Member of the Limpopo Provincial Legislature
- Incumbent
- Assumed office 20 January 2022

Delegate to the National Council of Provinces
- In office 23 May 2019 – January 2022
- Constituency: Limpopo

Executive Mayor of Vhembe
- In office June 2012 – August 2016
- Preceded by: Florence Radzilani
- Succeeded by: Florence Radzilani

Personal details
- Born: 19 November 1969 (age 56)
- Citizenship: South Africa
- Party: African National Congress

= Tshitereke Matibe =

South African politician (born 1969)

Tshitereke Baldwin Matibe (born 19 November 1969) is a South African politician who has been the Member of the Limpopo Executive Council for Economic Development, Environment and Tourism since 2024. He served as Deputy Speaker of the Limpopo Provincial Legislature from October 2022 until June 2024. A member of the African National Congress (ANC), he was sworn in to the provincial legislature in January 2022 after serving in the National Council of Provinces since 2019. Before that, he was the Executive Mayor of Vhembe District Municipality from June 2012 to August 2016, and he has chaired the ANC's regional branch in Vhembe since 2012.

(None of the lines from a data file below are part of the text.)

Lemma same_contents (s s' : S) : (∀ i, cold_contains s' i = cold_contains s i) → grows s s' ∧ adds [] s s'.
Proof. intros He. split; intros i; rewrite He; auto. Qed.
Lemma tier_verify id : tier_step [] (verify_cold id) (λ _ t, cold_contains (cold t) id = true).
Proof.
  intros t t' r Ht E. destruct (verify_kept id t Ht) as [(Hi & Hn & _) _]. rewrite E in Hi, Hn. cbn [fst snd] in *.
  split; [done|]. unfold verify_cold, on_cold in E. destruct (cold_get id (cold t)) as [s x] eqn:Ec.
  destruct (law_cold_get _ _ _ _ (ti_cold _ Ht) Ec) as (_ & He & Hr). destruct (same_contents _ _ He) as [Hg Ha].
  destruct x as [p|e|]; [| |done].
  - simplify_eq. cbn. split_and!; [done|done|]. rewrite He. tauto.
  - assert (cold t' = s) as -> by (destruct e; simplify_eq; try done; by rewrite (proj1 (proj2 (unpin_fields _ _)))).
    split_and!; [done|done|]. by destruct e; simplify_eq.
Qed.
Lemma tier_get id : tier_step [] (tiered_get id) (λ p _, block_of p = id ∧ zlen p ≤ MAX_PAYLOAD).
Proof.
  intros t t' r Ht E. destruct (tiered_get_spec id t Ht) as ((Hi & Hn & _) & _ & _ & _ & Hr). rewrite E in *. cbn [fst snd] in *.
  split; [done|]. assert (grows (cold t) (cold t') ∧ adds [] (cold t) (cold t')) as [Hg Ha].
  { unfold tiered_get in E. case_bool_decide; [simplify_eq; by apply same_contents|].
    destruct (pinned t !! id); [simplify_eq; by apply same_contents|]. destruct (moka_get (warm t) id) as [c found].
    destruct found; [simplify_eq; by apply same_contents|]. unfold mbind, ST_bind, on_cold in E. cbn [cold miss set_warm] in E.
    destruct (cold_get id (cold t)) as [s x] eqn:Ec. destruct (law_cold_get _ _ _ _ (ti_cold _ Ht) Ec) as (_ & He & _).
    unfold st_modify, mret, ST_ret in E. apply same_contents. by destruct x; simplify_eq; rewrite ?warm_insert_cold. }
  split_and!; [done|done|]. destruct r; [tauto|done|done].
Qed.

== Education and early career ==
From 1987 to 1990, Matibe attended the University of Venda, where he completed a Bachelor of Arts in education. In the 1990s, he was a steward in the South African Democratic Teachers Union. At the same time, beginning in the early 1990s, he rose through the local and regional ranks of the ANC in Limpopo, holding leadership roles in his local party branch and the Mutale subregional branch. In 2010, he was elected chairperson of the latter. He also served a stint as Mayor of Mutale Local Municipality.

In May 2012, while still Mutale chairperson, Matibe was elected Regional Chairperson of the ANC's branch in Vhembe. He defeated the incumbent, Falaza Mdaka, to take the position, earning 177 votes against Mdaka's 143. Nandi Ndalane was elected as his deputy. Weeks later, on 12 June 2012, Matibe was sworn in as Executive Mayor of Vhembe District Municipality. He succeeded Florence Radzilani, who had been appointed to the Limpopo Executive Council. He remained in the mayoral office until the 2016 local elections, when Radzilani returned to replace him. The following year, at a party elective conference in July 2017, he narrowly defeated Makonde Mathivha to retain his party office as ANC Regional Chairperson, receiving 161 votes against Mathivha's 153.

== Legislative career ==
In the 2019 general election, Matibe was elected as a Delegate to the National Council of Provinces (NCOP), ranked 47th on the ANC's provincial party list for Limpopo. While in the NCOP he served as the whip for the caucus of ANC delegates representing Limpopo. In December 2021, he was re-elected as ANC Regional Chairperson in Vhembe, beating Dowelani Nenguda, the incumbent Mayor of Vhembe and Matibe's outgoing deputy, with 204 votes to Nenguda's 174.

In January 2022, the ANC announced that Matibe would be moved to the Limpopo Provincial Legislature to fill a casual vacancy arising from the resignation of Goodman Mtileni; he was sworn in as a Member of the Provincial Legislature on 20 January. In October of that year, the party named Matibe as the new Deputy Speaker of the Limpopo Provincial Legislature; he succeeded Jerry Ndou, who was sworn in to the NCOP. Ahead of the ANC's 55th National Conference in December that year, Matibe was an outspoken supporter of incumbent ANC President Cyril Ramaphosa.

In June 2024, Matibe was named to the Executive Council of Premier Phophi Ramathuba as the Member of the Executive Council responsible for the Economic Development, Environment and Tourism portfolio.